-------- Records for this exercise
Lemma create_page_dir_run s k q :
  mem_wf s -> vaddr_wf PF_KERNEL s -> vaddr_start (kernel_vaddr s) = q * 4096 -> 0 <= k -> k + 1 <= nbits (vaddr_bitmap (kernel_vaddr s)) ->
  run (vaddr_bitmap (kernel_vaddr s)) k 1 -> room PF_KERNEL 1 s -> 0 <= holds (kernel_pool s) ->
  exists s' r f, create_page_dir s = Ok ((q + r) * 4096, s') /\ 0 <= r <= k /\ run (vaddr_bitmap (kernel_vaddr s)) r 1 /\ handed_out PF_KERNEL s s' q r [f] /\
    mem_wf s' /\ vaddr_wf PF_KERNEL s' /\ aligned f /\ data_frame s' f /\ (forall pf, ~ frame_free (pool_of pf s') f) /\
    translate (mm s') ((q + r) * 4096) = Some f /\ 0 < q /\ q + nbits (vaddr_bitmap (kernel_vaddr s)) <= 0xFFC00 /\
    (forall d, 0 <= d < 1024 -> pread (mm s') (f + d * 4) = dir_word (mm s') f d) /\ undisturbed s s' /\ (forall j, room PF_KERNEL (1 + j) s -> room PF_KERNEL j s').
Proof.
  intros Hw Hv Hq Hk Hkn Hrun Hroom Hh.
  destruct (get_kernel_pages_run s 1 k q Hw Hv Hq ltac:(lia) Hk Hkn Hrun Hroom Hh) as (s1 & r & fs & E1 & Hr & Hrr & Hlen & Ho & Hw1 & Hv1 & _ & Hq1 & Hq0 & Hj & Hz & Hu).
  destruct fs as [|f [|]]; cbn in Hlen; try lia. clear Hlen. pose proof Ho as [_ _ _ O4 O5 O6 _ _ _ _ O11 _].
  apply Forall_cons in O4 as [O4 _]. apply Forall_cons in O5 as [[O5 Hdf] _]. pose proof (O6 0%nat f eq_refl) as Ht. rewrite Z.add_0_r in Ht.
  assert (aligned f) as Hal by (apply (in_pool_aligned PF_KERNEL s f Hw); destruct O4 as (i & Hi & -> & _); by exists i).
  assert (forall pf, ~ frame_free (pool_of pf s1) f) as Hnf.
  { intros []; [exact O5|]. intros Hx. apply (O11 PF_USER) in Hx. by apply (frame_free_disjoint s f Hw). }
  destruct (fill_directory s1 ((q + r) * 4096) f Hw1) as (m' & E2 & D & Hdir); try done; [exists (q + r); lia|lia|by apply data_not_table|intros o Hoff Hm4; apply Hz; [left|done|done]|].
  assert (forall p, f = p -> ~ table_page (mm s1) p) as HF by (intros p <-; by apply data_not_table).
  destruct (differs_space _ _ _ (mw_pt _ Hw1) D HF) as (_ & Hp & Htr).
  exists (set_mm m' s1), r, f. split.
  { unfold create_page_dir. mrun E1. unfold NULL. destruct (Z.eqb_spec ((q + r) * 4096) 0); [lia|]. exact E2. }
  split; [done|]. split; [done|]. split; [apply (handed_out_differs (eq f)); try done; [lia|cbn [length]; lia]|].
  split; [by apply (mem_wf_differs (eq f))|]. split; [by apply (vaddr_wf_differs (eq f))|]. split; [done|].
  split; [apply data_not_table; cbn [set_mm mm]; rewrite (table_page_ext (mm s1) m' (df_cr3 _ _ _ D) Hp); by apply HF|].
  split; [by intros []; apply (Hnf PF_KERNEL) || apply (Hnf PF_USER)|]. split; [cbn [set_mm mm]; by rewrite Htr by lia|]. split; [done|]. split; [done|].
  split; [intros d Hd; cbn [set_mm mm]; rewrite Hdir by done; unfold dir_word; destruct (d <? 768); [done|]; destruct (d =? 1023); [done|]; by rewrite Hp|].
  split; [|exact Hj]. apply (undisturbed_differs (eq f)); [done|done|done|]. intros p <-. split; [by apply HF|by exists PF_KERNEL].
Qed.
----------------
§ **Task requirements**
Using the entries above, return exactly the lines from the line with "exists (set_mm m' s1), r, f. split." to the line with "split; [by intros", counting both of those lines.

§ **Response box**
  exists (set_mm m' s1), r, f. split.
  { unfold create_page_dir. mrun E1. unfold NULL. destruct (Z.eqb_spec ((q + r) * 4096) 0); [lia|]. exact E2. }
  split; [done|]. split; [done|]. split; [apply (handed_out_differs (eq f)); try done; [lia|cbn [length]; lia]|].
  split; [by apply (mem_wf_differs (eq f))|]. split; [by apply (vaddr_wf_differs (eq f))|]. split; [done|].
  split; [apply data_not_table; cbn [set_mm mm]; rewrite (table_page_ext (mm s1) m' (df_cr3 _ _ _ D) Hp); by apply HF|].
  split; [by intros []; apply (Hnf PF_KERNEL) || apply (Hnf PF_USER)|]. split; [cbn [set_mm mm]; by rewrite Htr by lia|]. split; [done|]. split; [done|].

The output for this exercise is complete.